(Saved data entries)
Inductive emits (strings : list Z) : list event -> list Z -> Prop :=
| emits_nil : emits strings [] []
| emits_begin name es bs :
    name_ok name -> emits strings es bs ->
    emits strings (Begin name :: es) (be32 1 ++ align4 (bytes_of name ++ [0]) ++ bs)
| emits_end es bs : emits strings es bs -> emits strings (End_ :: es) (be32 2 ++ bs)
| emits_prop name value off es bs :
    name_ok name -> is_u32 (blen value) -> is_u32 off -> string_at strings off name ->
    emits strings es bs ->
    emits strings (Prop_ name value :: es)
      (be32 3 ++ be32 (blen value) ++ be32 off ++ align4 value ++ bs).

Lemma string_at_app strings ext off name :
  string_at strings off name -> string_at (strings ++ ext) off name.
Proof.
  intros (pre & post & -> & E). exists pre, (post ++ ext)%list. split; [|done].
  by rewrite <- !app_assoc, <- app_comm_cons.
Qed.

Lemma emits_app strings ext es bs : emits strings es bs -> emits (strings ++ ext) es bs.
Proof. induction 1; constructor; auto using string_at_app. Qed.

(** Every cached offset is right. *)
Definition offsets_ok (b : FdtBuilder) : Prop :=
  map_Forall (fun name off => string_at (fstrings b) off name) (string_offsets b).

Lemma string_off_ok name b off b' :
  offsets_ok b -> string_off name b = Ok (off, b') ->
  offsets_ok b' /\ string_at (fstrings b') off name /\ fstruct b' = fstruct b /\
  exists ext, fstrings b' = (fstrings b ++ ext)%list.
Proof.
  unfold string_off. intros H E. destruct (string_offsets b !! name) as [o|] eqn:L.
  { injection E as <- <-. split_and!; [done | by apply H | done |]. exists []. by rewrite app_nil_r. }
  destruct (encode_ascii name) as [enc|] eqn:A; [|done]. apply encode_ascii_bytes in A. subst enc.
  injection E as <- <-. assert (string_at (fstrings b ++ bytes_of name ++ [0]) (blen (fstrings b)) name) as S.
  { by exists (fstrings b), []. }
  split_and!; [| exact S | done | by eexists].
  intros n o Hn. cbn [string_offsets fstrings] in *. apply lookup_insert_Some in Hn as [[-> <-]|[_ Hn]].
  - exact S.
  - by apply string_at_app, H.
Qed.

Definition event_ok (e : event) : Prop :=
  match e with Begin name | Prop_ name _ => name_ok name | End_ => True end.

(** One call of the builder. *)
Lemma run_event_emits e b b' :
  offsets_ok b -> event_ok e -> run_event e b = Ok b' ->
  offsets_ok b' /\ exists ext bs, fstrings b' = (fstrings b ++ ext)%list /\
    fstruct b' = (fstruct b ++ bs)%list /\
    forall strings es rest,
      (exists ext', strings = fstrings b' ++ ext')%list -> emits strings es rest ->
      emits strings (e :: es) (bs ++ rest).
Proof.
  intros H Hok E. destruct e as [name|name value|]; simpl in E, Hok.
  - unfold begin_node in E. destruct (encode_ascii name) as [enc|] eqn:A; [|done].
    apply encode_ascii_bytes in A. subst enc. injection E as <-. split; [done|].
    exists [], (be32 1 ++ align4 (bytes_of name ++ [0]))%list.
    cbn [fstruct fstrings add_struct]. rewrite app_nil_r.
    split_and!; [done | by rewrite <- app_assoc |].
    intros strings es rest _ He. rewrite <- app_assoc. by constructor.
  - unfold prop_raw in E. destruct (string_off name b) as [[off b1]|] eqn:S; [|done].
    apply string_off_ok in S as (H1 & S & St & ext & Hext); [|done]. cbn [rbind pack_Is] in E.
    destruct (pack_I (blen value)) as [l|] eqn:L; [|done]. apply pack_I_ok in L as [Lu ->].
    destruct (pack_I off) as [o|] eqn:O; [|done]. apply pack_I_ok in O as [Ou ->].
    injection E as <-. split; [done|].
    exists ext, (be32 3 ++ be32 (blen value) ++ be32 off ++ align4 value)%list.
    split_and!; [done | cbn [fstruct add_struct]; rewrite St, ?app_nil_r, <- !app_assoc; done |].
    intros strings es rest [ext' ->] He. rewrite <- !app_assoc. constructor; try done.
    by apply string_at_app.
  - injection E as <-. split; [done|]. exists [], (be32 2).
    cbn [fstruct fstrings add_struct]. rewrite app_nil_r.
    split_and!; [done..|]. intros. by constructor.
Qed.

...

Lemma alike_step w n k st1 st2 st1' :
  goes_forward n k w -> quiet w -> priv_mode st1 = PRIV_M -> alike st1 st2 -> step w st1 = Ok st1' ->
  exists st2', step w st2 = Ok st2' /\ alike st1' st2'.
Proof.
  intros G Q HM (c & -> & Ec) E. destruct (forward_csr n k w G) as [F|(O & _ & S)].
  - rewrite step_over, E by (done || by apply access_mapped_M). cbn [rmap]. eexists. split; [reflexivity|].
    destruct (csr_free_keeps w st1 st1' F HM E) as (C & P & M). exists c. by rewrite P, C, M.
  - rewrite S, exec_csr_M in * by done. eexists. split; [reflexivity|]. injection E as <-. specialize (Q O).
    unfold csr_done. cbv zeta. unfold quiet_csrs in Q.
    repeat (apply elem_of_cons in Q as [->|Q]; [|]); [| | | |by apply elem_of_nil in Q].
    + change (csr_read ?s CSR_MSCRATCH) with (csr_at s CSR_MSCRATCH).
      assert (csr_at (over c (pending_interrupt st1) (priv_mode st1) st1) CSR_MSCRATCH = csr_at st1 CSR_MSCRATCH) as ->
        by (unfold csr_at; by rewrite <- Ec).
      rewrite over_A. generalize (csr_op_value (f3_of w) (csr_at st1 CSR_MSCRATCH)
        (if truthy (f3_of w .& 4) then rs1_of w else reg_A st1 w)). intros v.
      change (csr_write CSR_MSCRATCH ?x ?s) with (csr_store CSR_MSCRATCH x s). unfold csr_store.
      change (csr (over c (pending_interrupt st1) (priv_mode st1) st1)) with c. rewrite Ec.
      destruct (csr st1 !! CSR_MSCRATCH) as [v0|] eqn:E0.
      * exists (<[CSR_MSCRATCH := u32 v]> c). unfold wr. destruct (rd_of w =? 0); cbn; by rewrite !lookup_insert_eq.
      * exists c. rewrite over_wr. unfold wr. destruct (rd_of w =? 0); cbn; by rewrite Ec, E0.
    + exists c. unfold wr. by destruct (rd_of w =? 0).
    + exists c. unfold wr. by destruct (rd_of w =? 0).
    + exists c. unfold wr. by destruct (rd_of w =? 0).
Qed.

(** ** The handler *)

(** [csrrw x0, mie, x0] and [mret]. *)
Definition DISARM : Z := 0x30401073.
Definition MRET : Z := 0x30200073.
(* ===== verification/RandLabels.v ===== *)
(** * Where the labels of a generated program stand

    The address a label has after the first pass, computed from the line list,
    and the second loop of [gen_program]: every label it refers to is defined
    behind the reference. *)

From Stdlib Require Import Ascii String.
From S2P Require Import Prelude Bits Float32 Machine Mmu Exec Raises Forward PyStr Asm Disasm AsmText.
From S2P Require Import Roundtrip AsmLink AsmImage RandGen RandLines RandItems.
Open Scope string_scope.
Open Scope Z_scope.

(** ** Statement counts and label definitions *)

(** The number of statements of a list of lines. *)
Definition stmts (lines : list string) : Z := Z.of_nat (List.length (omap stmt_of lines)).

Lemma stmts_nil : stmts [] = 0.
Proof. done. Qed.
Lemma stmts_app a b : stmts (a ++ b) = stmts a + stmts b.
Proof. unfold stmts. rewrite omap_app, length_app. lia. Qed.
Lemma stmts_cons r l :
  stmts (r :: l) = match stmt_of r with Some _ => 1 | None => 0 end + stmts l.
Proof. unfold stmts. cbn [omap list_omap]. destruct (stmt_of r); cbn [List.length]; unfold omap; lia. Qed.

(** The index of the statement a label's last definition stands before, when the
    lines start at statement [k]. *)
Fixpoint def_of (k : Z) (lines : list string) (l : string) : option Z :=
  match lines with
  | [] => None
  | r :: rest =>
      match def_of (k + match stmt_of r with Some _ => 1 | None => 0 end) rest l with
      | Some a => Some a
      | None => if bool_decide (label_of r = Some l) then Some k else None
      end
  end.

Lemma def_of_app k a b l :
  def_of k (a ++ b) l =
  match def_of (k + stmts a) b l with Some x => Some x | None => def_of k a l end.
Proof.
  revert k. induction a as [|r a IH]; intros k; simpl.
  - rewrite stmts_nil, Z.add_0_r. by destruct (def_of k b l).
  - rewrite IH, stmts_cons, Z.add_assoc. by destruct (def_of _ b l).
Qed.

==

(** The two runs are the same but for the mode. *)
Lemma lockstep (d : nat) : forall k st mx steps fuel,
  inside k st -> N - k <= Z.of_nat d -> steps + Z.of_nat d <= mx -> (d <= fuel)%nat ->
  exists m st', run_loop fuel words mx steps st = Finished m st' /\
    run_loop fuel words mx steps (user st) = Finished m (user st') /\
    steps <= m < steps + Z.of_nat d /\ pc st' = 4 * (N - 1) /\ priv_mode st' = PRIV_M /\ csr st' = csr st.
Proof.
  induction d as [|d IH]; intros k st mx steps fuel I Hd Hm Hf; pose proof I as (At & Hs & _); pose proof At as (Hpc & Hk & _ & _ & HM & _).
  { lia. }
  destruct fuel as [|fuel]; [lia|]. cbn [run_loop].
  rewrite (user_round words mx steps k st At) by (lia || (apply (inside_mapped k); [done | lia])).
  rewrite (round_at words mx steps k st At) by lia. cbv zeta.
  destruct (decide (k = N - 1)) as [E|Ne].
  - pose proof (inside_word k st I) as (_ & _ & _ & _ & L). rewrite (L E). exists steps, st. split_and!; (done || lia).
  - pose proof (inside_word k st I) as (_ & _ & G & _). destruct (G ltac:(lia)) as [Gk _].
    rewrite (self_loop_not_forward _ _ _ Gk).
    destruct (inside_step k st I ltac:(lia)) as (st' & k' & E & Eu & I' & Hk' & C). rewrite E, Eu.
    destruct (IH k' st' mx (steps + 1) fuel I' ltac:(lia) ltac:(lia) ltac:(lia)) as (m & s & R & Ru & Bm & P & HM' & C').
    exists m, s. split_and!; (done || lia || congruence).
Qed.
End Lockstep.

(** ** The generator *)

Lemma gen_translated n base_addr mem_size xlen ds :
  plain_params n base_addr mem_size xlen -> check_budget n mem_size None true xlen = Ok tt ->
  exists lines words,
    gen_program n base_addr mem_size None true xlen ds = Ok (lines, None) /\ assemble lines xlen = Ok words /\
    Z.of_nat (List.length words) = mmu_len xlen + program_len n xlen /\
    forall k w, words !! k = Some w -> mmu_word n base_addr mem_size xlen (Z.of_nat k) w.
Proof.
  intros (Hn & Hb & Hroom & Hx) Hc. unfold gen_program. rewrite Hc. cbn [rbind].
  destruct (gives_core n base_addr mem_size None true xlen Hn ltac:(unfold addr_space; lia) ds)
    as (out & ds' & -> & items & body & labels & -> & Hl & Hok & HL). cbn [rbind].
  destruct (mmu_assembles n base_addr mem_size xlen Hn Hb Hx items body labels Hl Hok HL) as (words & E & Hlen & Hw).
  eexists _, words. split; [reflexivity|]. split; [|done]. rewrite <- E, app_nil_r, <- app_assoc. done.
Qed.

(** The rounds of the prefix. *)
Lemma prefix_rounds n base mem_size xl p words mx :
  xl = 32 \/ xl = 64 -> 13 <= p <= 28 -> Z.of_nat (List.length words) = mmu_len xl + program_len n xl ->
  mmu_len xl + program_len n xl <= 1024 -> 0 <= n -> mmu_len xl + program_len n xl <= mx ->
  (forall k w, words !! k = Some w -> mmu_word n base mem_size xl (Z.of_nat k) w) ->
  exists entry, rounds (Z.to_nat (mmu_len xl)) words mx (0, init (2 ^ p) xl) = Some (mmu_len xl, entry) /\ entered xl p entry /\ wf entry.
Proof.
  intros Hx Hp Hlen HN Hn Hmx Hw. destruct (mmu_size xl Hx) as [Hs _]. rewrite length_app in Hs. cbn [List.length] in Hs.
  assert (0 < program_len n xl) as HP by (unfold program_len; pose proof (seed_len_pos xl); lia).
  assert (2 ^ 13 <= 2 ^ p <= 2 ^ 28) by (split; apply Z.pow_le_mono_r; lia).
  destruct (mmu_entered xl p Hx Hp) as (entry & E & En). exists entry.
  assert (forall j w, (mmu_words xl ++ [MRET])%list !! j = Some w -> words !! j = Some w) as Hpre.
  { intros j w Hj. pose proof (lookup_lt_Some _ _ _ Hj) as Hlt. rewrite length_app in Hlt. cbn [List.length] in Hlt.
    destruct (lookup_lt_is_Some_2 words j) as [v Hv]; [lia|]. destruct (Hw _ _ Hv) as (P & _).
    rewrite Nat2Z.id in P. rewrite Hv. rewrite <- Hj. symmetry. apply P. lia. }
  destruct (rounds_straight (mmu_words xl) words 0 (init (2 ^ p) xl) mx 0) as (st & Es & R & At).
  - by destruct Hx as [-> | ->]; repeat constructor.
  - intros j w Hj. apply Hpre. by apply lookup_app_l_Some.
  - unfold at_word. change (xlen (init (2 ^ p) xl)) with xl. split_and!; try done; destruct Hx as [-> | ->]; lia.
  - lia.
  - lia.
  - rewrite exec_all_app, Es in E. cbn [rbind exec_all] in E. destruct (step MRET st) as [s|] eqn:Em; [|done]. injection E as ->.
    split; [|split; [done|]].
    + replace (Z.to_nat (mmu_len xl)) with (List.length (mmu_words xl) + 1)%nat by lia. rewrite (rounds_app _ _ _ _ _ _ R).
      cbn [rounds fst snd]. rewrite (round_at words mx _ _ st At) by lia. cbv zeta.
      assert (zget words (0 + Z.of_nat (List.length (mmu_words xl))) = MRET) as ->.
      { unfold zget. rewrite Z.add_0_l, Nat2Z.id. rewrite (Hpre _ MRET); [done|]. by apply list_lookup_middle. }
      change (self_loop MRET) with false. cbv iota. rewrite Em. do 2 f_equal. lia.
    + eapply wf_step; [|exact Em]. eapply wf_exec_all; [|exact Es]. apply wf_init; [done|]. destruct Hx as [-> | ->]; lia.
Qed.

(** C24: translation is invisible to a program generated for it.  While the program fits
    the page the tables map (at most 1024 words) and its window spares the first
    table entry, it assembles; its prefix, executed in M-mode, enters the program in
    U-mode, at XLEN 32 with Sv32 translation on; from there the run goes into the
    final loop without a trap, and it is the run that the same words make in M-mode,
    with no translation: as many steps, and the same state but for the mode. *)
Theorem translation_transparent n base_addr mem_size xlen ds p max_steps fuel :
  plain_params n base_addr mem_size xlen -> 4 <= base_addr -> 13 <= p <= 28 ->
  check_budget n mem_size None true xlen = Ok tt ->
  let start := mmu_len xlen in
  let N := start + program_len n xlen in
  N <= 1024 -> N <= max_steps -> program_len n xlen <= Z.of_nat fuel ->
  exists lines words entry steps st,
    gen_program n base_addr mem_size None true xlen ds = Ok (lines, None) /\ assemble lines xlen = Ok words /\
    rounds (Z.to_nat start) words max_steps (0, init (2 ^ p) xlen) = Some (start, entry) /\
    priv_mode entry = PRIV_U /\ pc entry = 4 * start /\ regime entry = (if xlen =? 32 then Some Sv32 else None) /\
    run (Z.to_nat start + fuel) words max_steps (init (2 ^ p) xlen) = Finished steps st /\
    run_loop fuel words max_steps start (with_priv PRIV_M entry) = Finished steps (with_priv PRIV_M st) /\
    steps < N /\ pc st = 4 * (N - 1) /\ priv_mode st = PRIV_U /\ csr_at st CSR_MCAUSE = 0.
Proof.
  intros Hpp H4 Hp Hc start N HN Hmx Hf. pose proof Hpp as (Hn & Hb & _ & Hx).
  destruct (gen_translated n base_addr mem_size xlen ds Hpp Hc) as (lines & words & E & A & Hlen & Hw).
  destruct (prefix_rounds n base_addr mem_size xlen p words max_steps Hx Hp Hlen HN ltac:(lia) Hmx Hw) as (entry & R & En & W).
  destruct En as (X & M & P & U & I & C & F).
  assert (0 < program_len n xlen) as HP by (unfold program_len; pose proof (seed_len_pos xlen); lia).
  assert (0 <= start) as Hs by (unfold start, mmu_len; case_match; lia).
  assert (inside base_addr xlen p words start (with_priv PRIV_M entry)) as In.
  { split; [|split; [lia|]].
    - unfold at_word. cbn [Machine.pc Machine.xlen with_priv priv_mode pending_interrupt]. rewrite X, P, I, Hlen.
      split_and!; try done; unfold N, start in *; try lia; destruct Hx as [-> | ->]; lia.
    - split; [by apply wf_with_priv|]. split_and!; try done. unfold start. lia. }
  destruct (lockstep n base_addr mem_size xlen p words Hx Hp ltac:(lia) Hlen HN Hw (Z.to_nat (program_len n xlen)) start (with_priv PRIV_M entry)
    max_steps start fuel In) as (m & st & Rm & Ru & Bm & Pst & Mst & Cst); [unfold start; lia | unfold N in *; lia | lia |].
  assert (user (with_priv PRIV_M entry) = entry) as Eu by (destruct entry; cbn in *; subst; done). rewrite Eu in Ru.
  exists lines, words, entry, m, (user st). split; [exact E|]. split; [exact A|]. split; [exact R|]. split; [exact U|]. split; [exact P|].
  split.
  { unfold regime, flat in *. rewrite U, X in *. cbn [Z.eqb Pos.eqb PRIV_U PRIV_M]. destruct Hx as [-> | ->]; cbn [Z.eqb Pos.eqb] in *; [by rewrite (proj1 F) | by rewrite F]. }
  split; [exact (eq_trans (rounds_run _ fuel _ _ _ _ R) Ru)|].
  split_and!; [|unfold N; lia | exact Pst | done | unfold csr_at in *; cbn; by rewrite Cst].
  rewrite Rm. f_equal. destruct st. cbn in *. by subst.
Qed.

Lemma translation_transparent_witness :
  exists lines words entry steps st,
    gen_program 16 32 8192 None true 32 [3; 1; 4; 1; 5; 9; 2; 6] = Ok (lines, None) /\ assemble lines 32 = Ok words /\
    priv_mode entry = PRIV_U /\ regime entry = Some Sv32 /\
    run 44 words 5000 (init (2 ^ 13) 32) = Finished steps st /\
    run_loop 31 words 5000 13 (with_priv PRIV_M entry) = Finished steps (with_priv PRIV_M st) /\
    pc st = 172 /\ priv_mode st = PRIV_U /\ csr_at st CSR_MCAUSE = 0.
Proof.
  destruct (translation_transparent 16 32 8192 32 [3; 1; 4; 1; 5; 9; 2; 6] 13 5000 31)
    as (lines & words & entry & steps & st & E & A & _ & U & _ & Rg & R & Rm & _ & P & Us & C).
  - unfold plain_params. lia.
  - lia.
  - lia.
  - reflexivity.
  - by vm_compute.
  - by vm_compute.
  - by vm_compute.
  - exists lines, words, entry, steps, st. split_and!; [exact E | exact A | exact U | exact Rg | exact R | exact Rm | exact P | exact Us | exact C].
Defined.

* **What is expected**: I'd like the lines above from the one with "rounds (Z.to_nat start)" up to and including the one with "split_and!; try done; unfold" copied exactly, with no other lines.

* **Response area**:
    rounds (Z.to_nat start) words max_steps (0, init (2 ^ p) xlen) = Some (start, entry) /\
    priv_mode entry = PRIV_U /\ pc entry = 4 * start /\ regime entry = (if xlen =? 32 then Some Sv32 else None) /\
    run (Z.to_nat start + fuel) words max_steps (init (2 ^ p) xlen) = Finished steps st /\
    run_loop fuel words max_steps start (with_priv PRIV_M entry) = Finished steps (with_priv PRIV_M st) /\
    steps < N /\ pc st = 4 * (N - 1) /\ priv_mode st = PRIV_U /\ csr_at st CSR_MCAUSE = 0.
Proof.
  intros Hpp H4 Hp Hc start N HN Hmx Hf. pose proof Hpp as (Hn & Hb & _ & Hx).
  destruct (gen_translated n base_addr mem_size xlen ds Hpp Hc) as (lines & words & E & A & Hlen & Hw).
  destruct (prefix_rounds n base_addr mem_size xlen p words max_steps Hx Hp Hlen HN ltac:(lia) Hmx Hw) as (entry & R & En & W).
  destruct En as (X & M & P & U & I & C & F).
  assert (0 < program_len n xlen) as HP by (unfold program_len; pose proof (seed_len_pos xlen); lia).
  assert (0 <= start) as Hs by (unfold start, mmu_len; case_match; lia).
  assert (inside base_addr xlen p words start (with_priv PRIV_M entry)) as In.
  { split; [|split; [lia|]].
    - unfold at_word. cbn [Machine.pc Machine.xlen with_priv priv_mode pending_interrupt]. rewrite X, P, I, Hlen.
      split_and!; try done; unfold N, start in *; try lia; destruct Hx as [-> | ->]; lia.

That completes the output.